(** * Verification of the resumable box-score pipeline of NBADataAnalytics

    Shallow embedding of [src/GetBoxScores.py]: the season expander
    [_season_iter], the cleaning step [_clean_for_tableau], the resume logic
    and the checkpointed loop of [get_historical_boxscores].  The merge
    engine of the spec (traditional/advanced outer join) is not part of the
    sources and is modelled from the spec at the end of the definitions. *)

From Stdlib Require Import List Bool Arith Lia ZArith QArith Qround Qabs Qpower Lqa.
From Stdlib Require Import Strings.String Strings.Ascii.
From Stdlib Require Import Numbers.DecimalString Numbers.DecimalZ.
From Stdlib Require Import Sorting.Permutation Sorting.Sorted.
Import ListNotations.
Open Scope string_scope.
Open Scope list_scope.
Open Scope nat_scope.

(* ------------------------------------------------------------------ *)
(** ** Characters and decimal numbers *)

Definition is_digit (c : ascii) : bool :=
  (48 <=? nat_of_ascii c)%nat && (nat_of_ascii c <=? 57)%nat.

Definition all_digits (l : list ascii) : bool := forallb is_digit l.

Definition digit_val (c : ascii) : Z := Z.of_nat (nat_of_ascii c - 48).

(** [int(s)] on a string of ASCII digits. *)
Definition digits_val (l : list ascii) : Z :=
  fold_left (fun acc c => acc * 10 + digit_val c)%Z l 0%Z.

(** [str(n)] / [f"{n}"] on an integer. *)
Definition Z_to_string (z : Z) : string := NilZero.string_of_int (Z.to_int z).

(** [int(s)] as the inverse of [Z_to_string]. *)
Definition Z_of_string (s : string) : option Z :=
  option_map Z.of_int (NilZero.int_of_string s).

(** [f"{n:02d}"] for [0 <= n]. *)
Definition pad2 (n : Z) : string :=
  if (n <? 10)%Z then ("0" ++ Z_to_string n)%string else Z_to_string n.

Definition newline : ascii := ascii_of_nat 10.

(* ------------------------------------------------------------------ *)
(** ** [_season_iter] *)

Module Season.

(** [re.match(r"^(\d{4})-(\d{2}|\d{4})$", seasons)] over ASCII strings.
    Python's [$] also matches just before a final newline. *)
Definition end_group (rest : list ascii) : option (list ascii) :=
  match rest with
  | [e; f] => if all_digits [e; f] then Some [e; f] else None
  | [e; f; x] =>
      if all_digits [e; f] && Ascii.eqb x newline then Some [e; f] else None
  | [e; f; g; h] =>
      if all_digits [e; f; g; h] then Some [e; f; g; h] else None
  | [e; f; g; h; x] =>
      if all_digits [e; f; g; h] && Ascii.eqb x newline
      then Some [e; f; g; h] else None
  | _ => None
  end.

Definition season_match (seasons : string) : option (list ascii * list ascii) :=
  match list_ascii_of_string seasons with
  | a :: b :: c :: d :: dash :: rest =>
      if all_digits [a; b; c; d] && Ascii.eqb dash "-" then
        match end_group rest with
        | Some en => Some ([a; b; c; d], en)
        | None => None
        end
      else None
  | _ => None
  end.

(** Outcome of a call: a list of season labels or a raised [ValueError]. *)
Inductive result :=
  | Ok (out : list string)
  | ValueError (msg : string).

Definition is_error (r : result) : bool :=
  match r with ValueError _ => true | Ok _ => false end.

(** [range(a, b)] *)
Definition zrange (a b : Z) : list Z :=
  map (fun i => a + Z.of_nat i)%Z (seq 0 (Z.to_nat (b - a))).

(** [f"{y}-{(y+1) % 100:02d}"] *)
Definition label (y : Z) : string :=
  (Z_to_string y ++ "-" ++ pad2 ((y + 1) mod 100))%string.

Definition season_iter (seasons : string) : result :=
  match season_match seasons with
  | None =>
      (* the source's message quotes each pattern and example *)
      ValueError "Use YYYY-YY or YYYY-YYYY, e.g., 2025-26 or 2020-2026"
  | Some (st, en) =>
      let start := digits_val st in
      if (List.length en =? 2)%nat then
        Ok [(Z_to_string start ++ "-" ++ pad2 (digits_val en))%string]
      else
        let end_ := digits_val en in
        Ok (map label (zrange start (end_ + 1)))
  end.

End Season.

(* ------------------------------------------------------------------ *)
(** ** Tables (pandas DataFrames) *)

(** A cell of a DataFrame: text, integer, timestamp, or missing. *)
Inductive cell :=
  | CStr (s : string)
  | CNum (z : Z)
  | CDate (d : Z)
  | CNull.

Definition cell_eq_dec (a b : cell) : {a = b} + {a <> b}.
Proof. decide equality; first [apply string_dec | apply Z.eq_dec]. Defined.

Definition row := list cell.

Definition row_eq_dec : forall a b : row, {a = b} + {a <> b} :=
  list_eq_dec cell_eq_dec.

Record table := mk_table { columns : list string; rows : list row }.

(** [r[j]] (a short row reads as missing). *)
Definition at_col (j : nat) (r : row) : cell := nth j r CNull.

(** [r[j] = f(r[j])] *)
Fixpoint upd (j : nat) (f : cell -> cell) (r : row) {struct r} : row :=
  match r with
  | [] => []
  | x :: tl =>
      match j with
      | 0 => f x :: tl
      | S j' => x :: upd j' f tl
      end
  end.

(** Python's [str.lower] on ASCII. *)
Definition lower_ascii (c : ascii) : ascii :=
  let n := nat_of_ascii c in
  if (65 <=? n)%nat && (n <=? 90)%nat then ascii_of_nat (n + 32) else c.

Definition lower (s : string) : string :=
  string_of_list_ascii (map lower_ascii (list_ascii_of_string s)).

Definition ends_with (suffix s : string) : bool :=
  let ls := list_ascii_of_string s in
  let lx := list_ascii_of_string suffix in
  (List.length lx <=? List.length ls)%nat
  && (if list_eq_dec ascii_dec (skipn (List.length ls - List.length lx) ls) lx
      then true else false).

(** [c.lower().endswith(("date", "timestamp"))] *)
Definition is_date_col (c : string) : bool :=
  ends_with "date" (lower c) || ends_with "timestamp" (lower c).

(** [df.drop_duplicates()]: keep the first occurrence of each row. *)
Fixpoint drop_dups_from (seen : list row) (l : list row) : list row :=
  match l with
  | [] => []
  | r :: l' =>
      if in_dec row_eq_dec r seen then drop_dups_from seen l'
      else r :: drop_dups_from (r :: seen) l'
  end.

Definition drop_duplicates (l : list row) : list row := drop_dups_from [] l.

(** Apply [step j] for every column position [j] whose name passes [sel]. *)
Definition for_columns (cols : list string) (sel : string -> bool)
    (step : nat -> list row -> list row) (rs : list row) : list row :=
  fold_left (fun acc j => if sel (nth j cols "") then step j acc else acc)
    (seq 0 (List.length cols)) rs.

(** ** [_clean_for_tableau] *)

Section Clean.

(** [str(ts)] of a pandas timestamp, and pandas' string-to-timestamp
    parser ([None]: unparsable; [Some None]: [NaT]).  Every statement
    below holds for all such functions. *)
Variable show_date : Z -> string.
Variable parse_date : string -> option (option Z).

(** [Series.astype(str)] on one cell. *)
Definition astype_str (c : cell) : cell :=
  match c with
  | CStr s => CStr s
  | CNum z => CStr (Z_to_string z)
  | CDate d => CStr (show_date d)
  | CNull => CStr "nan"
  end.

******************************

TASK DESCRIPTION:
With the line that has "list_eq_dec cell_eq_dec." as the first and the line that has "Fixpoint upd (j" as the last, repeat exactly that run of lines above and no more.

SOLUTION:
  list_eq_dec cell_eq_dec.

Record table := mk_table { columns : list string; rows : list row }.

(** [r[j]] (a short row reads as missing). *)
Definition at_col (j : nat) (r : row) : cell := nth j r CNull.

(** [r[j] = f(r[j])] *)
Fixpoint upd (j : nat) (f : cell -> cell) (r : row) {struct r} : row :=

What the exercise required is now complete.